Nitrogenase content in BAL398 under different environmental conditions. (A) Effect of O₂ concentration (0 and 250 µM O₂). (B) Impact of N concentration (0, 0.15, and 7.5 mM) and light availability on the nitrogenase content of BAL398. In panels (A and B) BAL398 cells were cultured under high C concentration (35 mM). In panel (A) BAL398 cells were harvested under light and N₂-fixing conditions. The values represent the mean, and the error bars indicate the standard error between the replicates (n = 3).
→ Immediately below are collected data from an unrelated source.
Definition stamp (now : Z) (data : list byte) : TimestampedPayload := mkStamped now data.
Definition to_bytes (t : TimestampedPayload) : list byte := be_bytes 8 (timestamp t) ++ payload t.
Definition from_bytes (data : list byte) : option TimestampedPayload :=
  if (length data <? 8)%nat then None else Some (mkStamped (of_be (slice 0 8 data)) (drop 8 data)).
Definition validate (now : Z) (t : TimestampedPayload) : result unit HandshakeError :=
  if wrap 64 (timestamp t + REPLAY_WINDOW_SECS) <? now then Err (TimestampExpired (timestamp t) now) else Ok tt.
Definition check_replay (used : list Z) (ts : Z) : result unit HandshakeError :=
  if bool_decide (ts ∈ used) then Err (ReplayDetected ts) else Ok tt.
(** The timestamps used after a message's body: it is checked when it is long enough to have one. *)
Definition check_body (now : Z) (used : list Z) (body : list byte) : result (list Z) HandshakeError :=
  match from_bytes body with
  | Some t =>
      let? _ := validate now t in
      let? _ := check_replay used (timestamp t) in Ok (used ++ [timestamp t])
  | None => Ok used
  end.
(** A message: its type, then a stamped node identifier. *)
Definition message (now : Z) (t : HandshakeMsgType) (id : NodeID) : list byte :=
  byte_of_Z (HandshakeMsgType.to_u8 t) :: to_bytes (stamp now (arr_bytes id)).
(** [msg.len() < 1 || msg[0] != t.to_u8()], negated. *)
Definition has_type (t : HandshakeMsgType) (msg : list byte) : bool :=
  match msg with b :: _ => Z_of_byte b =? HandshakeMsgType.to_u8 t | [] => false end.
Different letters indicate pairwise analysis among the variables (P < 0.05), using a post hoc test (Wilcoxon) after Kruskal-Wallis over the entire data set. A.U is defined as arbitrary units. (A and B) are from independent experiments, and values were measured after 7 d. For more detailed information about the conditions tested, please refer to Table 1, Section 1.

Fig 3

Biofilm formation on different hydrophobic surfaces under varying environmental conditions. (A) In vivo absorption spectrum of BAL398 under anoxic and oxic conditions. (B) Normalized biofilm formation on polystyrene (PS) well plates at different light and nutrient regimes, under anoxic conditions. (C) Normalized biofilm formation measured on different surfaces, i.e., polyethylene (PE), polystyrene, and glass, under different light and O₂ availability. (D) O₂ profile onto the PS surface with and without cells. (E) N₂ fixation rates of BAL398 cells growing in media with PS under light and oxic conditions. Controls without PS were added. (F) Motility assay of BAL398 under standard conditions. Cells were inoculated with an inoculation loop from the bottom to the top of the tube. Positive motility was considered when cells diffused in the agar. In panels (C, D, and E) experiments were carried out under N₂-fixing conditions, i.e., 35 mM C and 0.15 mM N. The values represent the mean, and the error bars indicate the standard error between the replicates (n = 3). Different letters indicate pairwise analysis among the variables (P < 0.05), using a post hoc test (Wilcoxon) after Kruskal-Wallis over the entire data set. In (C) asterisks indicate pairwise differences between the PS and PE. All plots (A–F) are from independent experiments and were measured after 7 d. For more detailed information about the conditions tested, please refer to Table 1, Section 2.

Fig 4

Cell attachment and rosette-like structures of BAL398 on polystyrene under (A) oxic and (B) anoxic and N₂-fixing and light conditions, using an epifluorescence microscope under 100× magnification. (C) Number of rosettes per square millimeter on PS depending on the light and O₂ availability. White arrows indicate the rosette-like structures. Different letters indicate pairwise analysis among the variables (P < 0.05), using a post hoc test (Wilcoxon) after Kruskal-Wallis over the entire data set. In (A through C) variables were measured after 3 d. For more detailed information about the conditions tested, please refer to Table 1, Section 2.

Fig 5

Effect of light, O₂, and nutrients on cell structure and bacterial capsule in BAL398 under N₂-fixing conditions. (A) A rod-shaped BAL398 cell under anoxic conditions. (B) Rosette-like structures. Note that the green colors represent the nitrogenase detected by the immunolabeling approach. (C) Number of rosettes depending on the light, O₂, and N levels. (D) Cyst formation under aerobic and light and nitrogen-fixing conditions. (E) Rod-shaped BAL398 cells under oxic conditions. Note that blue, red, and gray colors represent the inner membrane, outer membrane, and capsule, respectively. The blue color in (D) represents possible large intracellular granules. (F) Length, width, and capsule thickness depending on the light and O₂ conditions. In panels (C and F) the values represent the mean, and the error bars indicate the standard error between the replicates (n = 3). Different letters indicate pairwise analysis among the variables (P < 0.05), using a post hoc test (Wilcoxon) after Kruskal-Wallis over the entire data set. Panels (A, B, D, and E) were taken by holotomographic microscopy. Panels (A through F) are from the same experiments, and variables were measured after 7 d. For more detailed information about the conditions tested, please refer to Table 1, Section 3.